En fin, aquí hay para todos y para todos los gustos. Ahora bien, quizás son en esos pueblos menos conocidos donde podemos encontrar un filón del vicio, con precios muy atractivos y buena calidad en esos vinos de entrada/precio medio.

Así rapidamente me quedaría con ejemplos de:

  • Irancy, cerca de Chablis (descubrimiento reciente por mi parte),
  • Savignyles_Beaune, Mercurey, Maranges, Cruzille

…por citar los primeros que se me viene a la cabeza.

¿Y de beber?.

Ejemplos baratos que podéis encontrar a precios muy ajustados en las vinotecas podrían ser:

  • Bachelet Monnot, Les Charmes. 23,90 €.
  • William Fevre, Chablis. 16,70 €.
  • Vincent Girardin, Cuvee Saint Vincent. 12,70 €
  • Pierre Bourée, Bourgogne. 18 €.
  • Roulot, Bourgogne blanc. 25,50€
  • A. et P. de Villaine, La Fortune. 22 €.
  • Michel Lafarge, Bourgogne. 23 €.
  • Rodolphe Demougeot, Bourgogne Blanc. 17,50 €.
  • Domaine Lafouge, Auxey-Duresses. 19,90 €.
  • Patrick Piuze, petit Chablis. 15 €.
  • Alain Michelot, Bourgogne rouge. 21,20 €.
Leroy. Fuente: www.altissimoceto.net
Leroy. Fuente: www.altissimoceto.net
El horizonte.

El horizonte es cegador, el sol da de frente y no se ve bien. Me explico: tu bolsillo se va a vaciar, y lo sabes.
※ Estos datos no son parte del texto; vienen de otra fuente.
Lemma below_grow (P : ParameterSet) (n : nat) :
  forall fuel lvl par start len,
    lvl + fuel <= n ->
    keeps (below rng n) (grow rng K fuel P lvl par start len).
Proof.
  intros fuel. induction fuel as [| fuel IH]; intros lvl par start len Hn.
  - apply keeps_ret. exact (below_refl n).
  - intros w. cbn [grow]. unfold bind at 1.
    destruct (pruned_bounded P lvl par start len w) as (k & ds & _ & Hs & Ha & _ & _).
    destruct (pruned rng K P lvl par start len w) as [r w1].
    cbn [fst snd] in Hs, Ha. subst r.
    set (s := attempted K P lvl par start len k ds).
    unfold bind at 1. unfold append at 1.
    set (w2 := mkWorld rng (source rng w1) (arena rng w1 ++ [s]) (warnings rng w1)
                 (discarded rng w1)).
    assert (H12 : below rng n w w2).
    { exists [s]. split; [unfold w2; cbn [arena]; now rewrite Ha |].
      constructor; [| constructor]. unfold s, attempted. cbn [level]. lia. }
    eapply below_trans; [exact H12 |].
    destruct fuel as [| fuel']; [apply below_refl |].
    apply (keeps_bind rng (below rng n) (below_trans n)).
    + apply keeps_split_count;
        [exact (below_refl n) | exact (below_trans n) | exact (below_draw n)].
    + intros m. apply keeps_for_each;
        [exact (below_refl n) | exact (below_trans n) | intros i].
      apply keeps_bind; [exact (below_trans n) | exact (below_draw n) | intros x].
      apply IH. lia.
Qed.

(** *** Whole requests *)



(** The level count bounds the recursion: every stem of a generated skeleton
    lies at a level below it. *)
Lemma levels_below_level_count (P : ParameterSet) (seed : Z) (w : World rng) :
  validate K P = None ->
  Forall (fun s => level s < Z.to_nat (level_count P))
    (arena rng (snd (generate rng K P seed w))).
Proof.
  intros Hv. unfold generate. rewrite Hv.
  pose proof (keeps_bind rng (below rng (Z.to_nat (level_count P))) (below_trans _)
                (draw rng)
                (fun x => grow rng K (Z.to_nat (level_count P)) P 0 None origin
                            (trunk_length K P x))
                (below_draw _)
                (fun x => below_grow P _ _ 0 None origin _ (Nat.le_refl _))
                (fresh rng seed)) as (new & Hnew & Hall).
  destruct (bind (draw rng) _ (fresh rng seed)) as [u w1].
  cbn [snd arena fresh] in *. rewrite Hnew. exact Hall.
Qed.


End Generator.


(** A kernel that lengthens a retried stem is no instance of [shortens]. *)
Example lengthening_does_not_shorten :
  ~ shortens
      (mkKernels (validate straight) 3 (fun len => (len * 2)%Q) (samples straight)
         (centerline straight) (inside_envelope straight) (trunk_length straight)
         (child_length straight) (split_point straight) (level_splits straight)
         (randomize_factor straight)).
Proof.
  intros H. destruct (H 1%Q eq_refl) as [_ H2]. cbn [shorten] in H2.
  vm_compute in H2. discriminate H2.
Qed.

End ParametricFacts.

(* ===================================================================== *)
(** * More facts about [_construct] and [execute]                         *)
(* ===================================================================== *)

Module GuiStepsFacts.

Import Py Bpy Gui GuiInstances GuiFacts GuiSteps.

Section Steps.

Context {Host Params : Type}.
Variable lib : Imports Host Params.
Implicit Types w : World Host Params.

Lemma construct_steps (ctx : Context) :
  _construct lib ctx =
  bind (generation_step lib (scene ctx))
    (fun _ =>
       if simplify_geometry_input (scene ctx)
       then simplification_step lib ctx
       else ret tt).
Proof. reflexivity. Qed.

(** What the simplification block does, by what the imported functions do. *)
Lemma simplification_import_fails (ctx : Context) w e h :
  import_utilities lib (host w) = (Raise e, h) ->
  simplification_step lib ctx w =
    (Raise e, mkWorld (stdout w) (stderr w) (calls w) (started w) h).
Proof.
  intros H. unfold simplification_step.
  erewrite bind_Raise by (apply foreign_eq; exact H). reflexivity.
Qed.

Lemma simplification_returns (ctx : Context) w h1 h2 :
  import_utilities lib (host w) = (Return tt, h1) ->
  simplify_branch_geometry lib ctx h1 = (Return tt, h2) ->
  simplification_step lib ctx w =
    (Return tt,
     mkWorld ((stdout w ++ [simplifying_message]) ++ [complete_message])%list
       (stderr w) (calls w ++ [Call_simplify_branch_geometry])%list (started w) h2).
Proof.
  intros H1 H2. unfold simplification_step.
  erewrite bind_Return by (apply foreign_eq; exact H1).
  rewrite bind_stdout_write, bind_flush.
  unfold bind at 1. unfold try_except. rewrite bind_log.
  unfold foreign at 1. cbn [host]. rewrite H2. reflexivity.
Qed.

Lemma simplification_passes_on (ctx : Context) w h1 h2 e :
  import_utilities lib (host w) = (Return tt, h1) ->
  simplify_branch_geometry lib ctx h1 = (Raise e, h2) ->
  is_Exception (exn_class e) = false ->
  simplification_step lib ctx w =
    (Raise e,
     mkWorld (stdout w ++ [simplifying_message])%list (stderr w)
       (calls w ++ [Call_simplify_branch_geometry])%list (started w) h2).
Proof.
  intros H1 H2 He. unfold simplification_step.
  erewrite bind_Return by (apply foreign_eq; exact H1).
  rewrite bind_stdout_write, bind_flush.
  unfold bind at 1. unfold try_except. rewrite bind_log.
  unfold foreign at 1. cbn [host]. rewrite H2, He. reflexivity.
Qed.

Lemma simplification_handler_fails (ctx : Context) w h1 h2 e :
  import_utilities lib (host w) = (Return tt, h1) ->
  simplify_branch_geometry lib ctx h1 = (Raise e, h2) ->
  is_Exception (exn_class e) = true ->
  simplification_step lib ctx w =
    (Raise (mkExn AttributeError "module 'traceback' has no attribute 'print_exec'"),
     mkWorld (stdout w ++ [simplifying_message])%list (stderr w)
       (calls w ++ [Call_simplify_branch_geometry])%list (started w) h2).
Proof.
  intros H1 H2 He. unfold simplification_step.
  erewrite bind_Return by (apply foreign_eq; exact H1).
  rewrite bind_stdout_write, bind_flush.
  unfold bind at 1. unfold try_except. rewrite bind_log.
  unfold foreign at 1. cbn [host]. rewrite H2, He. reflexivity.
Qed.

(** Every run of the simplification block, by cases. *)
Lemma simplification_cases (ctx : Context) w :
  stderr (snd (simplification_step lib ctx w)) = stderr w /\
  started (snd (simplification_step lib ctx w)) = started w /\
  ((calls (snd (simplification_step lib ctx w)) = calls w /\
    stdout (snd (simplification_step lib ctx w)) = stdout w /\
    exists e, fst (simplification_step lib ctx w) = Raise e)
   \/
   (calls (snd (simplification_step lib ctx w))
      = (calls w ++ [Call_simplify_branch_geometry])%list /\
    ((fst (simplification_step lib ctx w) = Return tt /\
      stdout (snd (simplification_step lib ctx w))
        = ((stdout w ++ [simplifying_message]) ++ [complete_message])%list)
     \/
     (stdout (snd (simplification_step lib ctx w))
        = (stdout w ++ [simplifying_message])%list /\
      exists e, fst (simplification_step lib ctx w) = Raise e)))).
Proof.
  destruct (import_utilities lib (host w)) as [[[] | e] h1] eqn:H1.
  - destruct (simplify_branch_geometry lib ctx h1) as [[[] | e] h2] eqn:H2.
    + rewrite (simplification_returns ctx w h1 h2 H1 H2). cbn [fst snd stdout stderr calls started].
      split; [reflexivity |]. split; [reflexivity |]. right. split; [reflexivity |].
      left. split; reflexivity.
    + destruct (is_Exception (exn_class e)) eqn:He.
      * rewrite (simplification_handler_fails ctx w h1 h2 e H1 H2 He).
        cbn [fst snd stdout stderr calls started].
        split; [reflexivity |]. split; [reflexivity |]. right. split; [reflexivity |].
        right. split; [reflexivity | eexists; reflexivity].
      * rewrite (simplification_passes_on ctx w h1 h2 e H1 H2 He).
        cbn [fst snd stdout stderr calls started].
        split; [reflexivity |]. split; [reflexivity |]. right. split; [reflexivity |].
        right. split; [reflexivity | eexists; reflexivity].
  - rewrite (simplification_import_fails ctx w e h1 H1).
    cbn [fst snd stdout stderr calls started].
    split; [reflexivity |]. split; [reflexivity |]. left.
    split; [reflexivity |]. split; [reflexivity | eexists; reflexivity].
Qed.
De genéricos a premier crus, de premiers crus a grand crus. Ya no me vale cualquier pinot/chardonnay, “ya me las conozco todas”. El siguiente paso es conocer pueblos, parcelas, viñedos…interpretados por los mejores actores. Me gustan mucho:

  • Ghislaine Barthod.
  • Georges Roumier.
  • Domaine Leroy.
  • Denis Mortet.
  • Domaine de Montille.
Volnay Les Taillepieds de Montille 2013. Fuente: internawww.matthewjukes.com
Volnay Les Taillepieds de Montille 2013. Fuente: internawww.matthewjukes.com

Mucha gente, con gran recorrido en la zona, termina aburriéndose por muy increíble que parezca. Buscando la diferenciación y un concepto renovado están apareciendo “nuevos” elaboradores que dan una vuelta de tuerca a lo ya existente. Gente trabajando en biodinámica nos hacen participes de otras posibles caras. De lo que más me ha llamado la atención es un vino llamado “Les Pierres Blanches” 2012 perteneciente al Domaine Les Vignes du Mayne y salido del pueblo de Cruzille en pleno Mâcon.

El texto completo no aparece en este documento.